Jabari Zakiya wrote:

`return [] if self | 1 == 1`

It seems an unnecessarily heavy operation when `self`

is a huge integer.

#### Updated by jzakiya (Jabari Zakiya) over 4 years ago

Ah, but let's not forget the context that brings us here.

With prime_division6 we have blown past my intended purpose to make prime_division at

least 3x faster, to meet the Ruby 3x3 goal. We are now orders of magnitude faster than

the current implementation, which now creates the capability of processing previously

unthinkable large numbers in reasonable times.

Actually, the code:

self | 1 == 1

is quite easy to do in hardware. It just sets the lsb of the number to '1' and if

any other bits are '1' then it's 'false'. I don't understand the concern about using

it for large numbers because other calculations will use the initial large number as well.

It certainly won't affect anything (technically).

I changed the functionality to this implementation because it requires less cpu work,

and is shorter than the original functionally equivalent snippet, and also looks better (to me).

The main thing for me is the recognition that '0' and '1' should produce the same answer of `[]`

.

To support this, all *nix OS systems come with the cli command 'factor', part of the Unix

coreutils standard library. Doing the following gives the same (mathematically correct) answers.

jzakiya@jzakiya-VirtualBox ~ $ factor 0 0: jzakiya@jzakiya-VirtualBox ~ $ factor 1 1: jzakiya@jzakiya-VirtualBox ~ $ factor 2 2: 2

Thus, when use ask the question what are the factors of '0' or '1' the answer is 'none'.

In fact, if you want to make the prime_division function as fast as possible we can use the 'factor'

command to implement it with, as shown below (this is what my 'primes-utils' gem uses if it detects

the OS is a *nix variant).

This will give instantaneous results until you exceed the allowable number size for 'factor'.

class Integer def factors return [] if self | 1 == 1 factors = self < 0 ? [-1] : [] factors += `factor #{self.abs}`.split(' ')[1..-1].map(&:to_i) factors.group_by {|prm| prm }.map {|prm, exp| [prm, exp.size] } end end

So instead of just leveraging the resources of the Ruby Standard Library we can also leverage the

resources of the Unix standard environment.

Obviously, we can't make a factoring function that can work on every arbitrary large number, on a

real physical computer, within a realistic time frame for computation.

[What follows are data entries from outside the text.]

(** What the node makes of a state: transactions whose authorizations were checked, with the
    native actions in them that are [ok], and the update of the producers' permissions. *)
Inductive node_runs (cp : chain_params) (depth : Z) (ordered : list meta_permission -> list meta_permission) (ok : auth_action -> Prop) (d : auth_db) : auth_db -> Prop :=
| runs_none : node_runs cp depth ordered ok d d
| runs_transaction d1 d2 actions keys perms delay unused satisfied_auths acts : node_runs cp depth ordered ok d d1 ->
    check_authorization (cp_max_delay cp) depth ordered d1 actions keys perms delay unused satisfied_auths = Ok tt ->
    (forall a c, (a, c) ∈ acts -> sent_in actions a /\ ok a) -> exec_all (auth_apply cp) acts d1 = Ok d2 -> node_runs cp depth ordered ok d d2
| runs_block d1 d2 producers c : node_runs cp depth ordered ok d d1 -> exec_all (auth_apply cp) [(AProducers producers, c)] d1 = Ok d2 -> node_runs cp depth ordered ok d d2.

Section dangling.
Context (cp : chain_params) (account code type requirement : name).
Context (not_any : requirement <> eosio_any_name) (not_system : code <> system_account_name).

(** The link is there and the permission it asks for is not. *)
Record dangling (d : auth_db) : Prop := {
  dg_tree : perm_tree d;
  dg_account : is_Some (accounts d !! account);
  dg_link : links d !! (account, code, type) = Some requirement;
  dg_missing i p : permissions d !! i = Some p -> po_owner p = account -> po_name p = requirement -> False
}.

(** The actions that leave the link and do not create the permission. *)
Definition leaves_link (a : auth_action) : Prop :=
  match a with
  | AUpdateauth a p _ _ => (a, p) <> (account, requirement)
  | ALinkauth a c t _ | AUnlinkauth a c t => (a, c, t) <> (account, code, type)
  | _ => True
  end.

(** Rows of before under their owner and name, and new ones under another. *)
Lemma dangling_grow s s' : dangling s -> perm_tree s' -> is_Some (accounts s' !! account) -> links s' !! (account, code, type) = links s !! (account, code, type) ->
  (forall i p', permissions s' !! i = Some p' ->
     (exists p, permissions s !! i = Some p /\ po_owner p = po_owner p' /\ po_name p = po_name p') \/ (po_owner p', po_name p') <> (account, requirement)) ->
  dangling s'.
Proof.
  intros [T A L M] T' A' L' Hp. split; [done..|by rewrite L'|]. intros i p Hi Eo En.
  destruct (Hp i p Hi) as [(q & Hq & Qo & Qn)|Hne]; [apply (M i q Hq); congruence|congruence].
Qed.

Lemma reauthorizes_dangling s s' : dangling s -> perm_tree s' -> reauthorizes s s' -> dangling s'.
Proof.
  intros D T' [->|(i & p & auth & Hi & Eid & Ho & ->)]; [done|]. apply (dangling_grow s); [done|done|apply D|done|].
  intros j q. cbn. rewrite lookup_insert. case_decide; [subst j; intros [= <-]; left; by exists p|intros Hq; left; by exists q].
Qed.

Lemma dangling_step a c s o u s' o' : leaves_link a -> dangling s -> auth_apply cp a c s o = Ok (u, s', o') -> dangling s'.
Proof.
  intros Ha D H. pose proof (auth_apply_tree _ _ _ _ _ _ _ _ (dg_tree _ D) H) as T'. pose proof (dg_account _ D) as A. pose proof (proj1 (dg_tree _ D)) as F.
  assert (Hsame : forall P : Z -> permission_object -> Prop, permissions s' = permissions s -> forall i p', permissions s' !! i = Some p' ->
     (exists p, permissions s !! i = Some p /\ po_owner p = po_owner p' /\ po_name p = po_name p') \/ P i p') by (intros P -> i p' Hp; left; by exists p').
  destruct a as [creator nm owner active|acc perm parent auth|acc perm|acc c0 t0 req|acc c0 t0|acc|acc|producers]; cbn [leaves_link] in Ha.
  - apply newaccount_effect in H as [_ H]. destruct H as (Hnone & p & q & s1 & s2 & r1 & r2 & act & A1 & A2 & A3 & _ & _ & P1 & P2 & P3 & P4 & Q1 & Q2 & Q3 & Q4 &
      EL & E1 & E2 & E3 & E4 & E9 & E5 & E6 & E7 & E8 & _). assert (Hne : nm <> account) by (intros ->; rewrite Hnone in A; by destruct A).
    apply (dangling_grow s); [done|done|by rewrite Q4, P4, A1, lookup_insert_ne|by rewrite EL|].
    intros i x. rewrite Q2, P2, A2, !lookup_insert. do 2 (case_decide; [intros [= <-]; right; congruence|]). intros Hx. left. exact (ex_intro _ x (conj Hx (conj eq_refl eq_refl))).
  - apply updateauth_effect in H as (_ & Ea & EL & Ha0 & _ & pid & _ & H).
    apply (dangling_grow s); [done|done|by rewrite Ea|by rewrite EL|]. destruct (by_owner s acc perm) as [p|] eqn:Eb.
    + destruct H as (_ & _ & (row & Hrow & ->) & _). intros i x. rewrite lookup_insert. case_decide; [subst i; intros [= <-]; left; by exists row|intros Hx; left; by exists x].
    + destruct H as (p & _ & _ & P4 & P5 & _ & -> & _). intros i x. rewrite lookup_insert.
      case_decide; [intros [= <-]; right; congruence|intros Hx; left; by exists x].
  - apply deleteauth_effect in H as (_ & _ & _ & Ea & EL & _ & p & row & _ & _ & _ & Ep & _).
    apply (dangling_grow s); [done|done|by rewrite Ea|by rewrite EL|]. intros i x. rewrite Ep. intros [_ Hx]%lookup_delete_Some. left. by exists x.
  - apply linkauth_effect in H as ((Ea & Ep & _) & EL & _). apply (dangling_grow s); [done|done|by rewrite Ea|by rewrite EL, lookup_insert_ne|by apply Hsame].
  - apply unlinkauth_effect in H as ((Ea & Ep & _) & EL & _). apply (dangling_grow s); [done|done|by rewrite Ea|by rewrite EL, lookup_delete_ne|by apply Hsame].
  - apply setcode_effect in H as (Ep & _ & EL & x & x' & _ & Ea & _). apply (dangling_grow s); [done|done| |by rewrite EL|by apply Hsame].
    rewrite Ea, lookup_insert. by case_decide.
  - apply setabi_effect in H as (Ep & _ & EL & x & x' & _ & Ea & _). apply (dangling_grow s); [done|done| |by rewrite EL|by apply Hsame].
    rewrite Ea, lookup_insert. by case_decide.
  - apply producers_effect in H as (s1 & s2 & T1 & T2 & T3 & H1 & H2 & H3); [|apply D].
    apply (reauthorizes_dangling s2); [|done..]. apply (reauthorizes_dangling s1); [|done..]. by apply (reauthorizes_dangling s).
Qed.

Lemma dangling_all acts : forall s s', Forall (fun ac => leaves_link ac.1) acts -> dangling s -> exec_all (auth_apply cp) acts s = Ok s' -> dangling s'.
Proof.
  induction acts as [|[a c] acts IH]; intros s s' Hf D H; cbn in H; [by injection H as <-|]. apply Forall_cons in Hf as [Ha Hf].
  destruct (auth_apply cp a c s no_out) as [[[u s1] o1]|] eqn:E; [|done]. apply (IH s1); [done| |done]. by eapply dangling_step.
Qed.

But prime_divsion6|factors more than exceed the goals for Ruby 3x3, which for me, and what I use

Ruby for, makes it much more attractive|usable to applied math and science domains, and engineering.

Lastly, (on this topic) I would suggest changing (or providing an alias) to the name 'prime_division'.

What the method is functionally doing is providing a list of a number's prime factors,

but the current name is focusing on a process mechanism. I think it's clearer to use the following:

Instead of:

n.prime_division

rename it to:

n.prime_factors

or what I like the best (because it's shorter and more consistent with the Unix 'factor' command):

n.factors

Then you can rename:

Integer.from_prime_division

to a more descriptive

Integer.from_prime_factors

And lastly, lastly, on a related issue, I also suggest the following.

The technique in prime_division6 is dependent on using a fast 'prime?' method, which Ruby comes with in its

OPENSSL standard library.

I would suggest/urge using it in the prime.rb library as it's 'prime?' method.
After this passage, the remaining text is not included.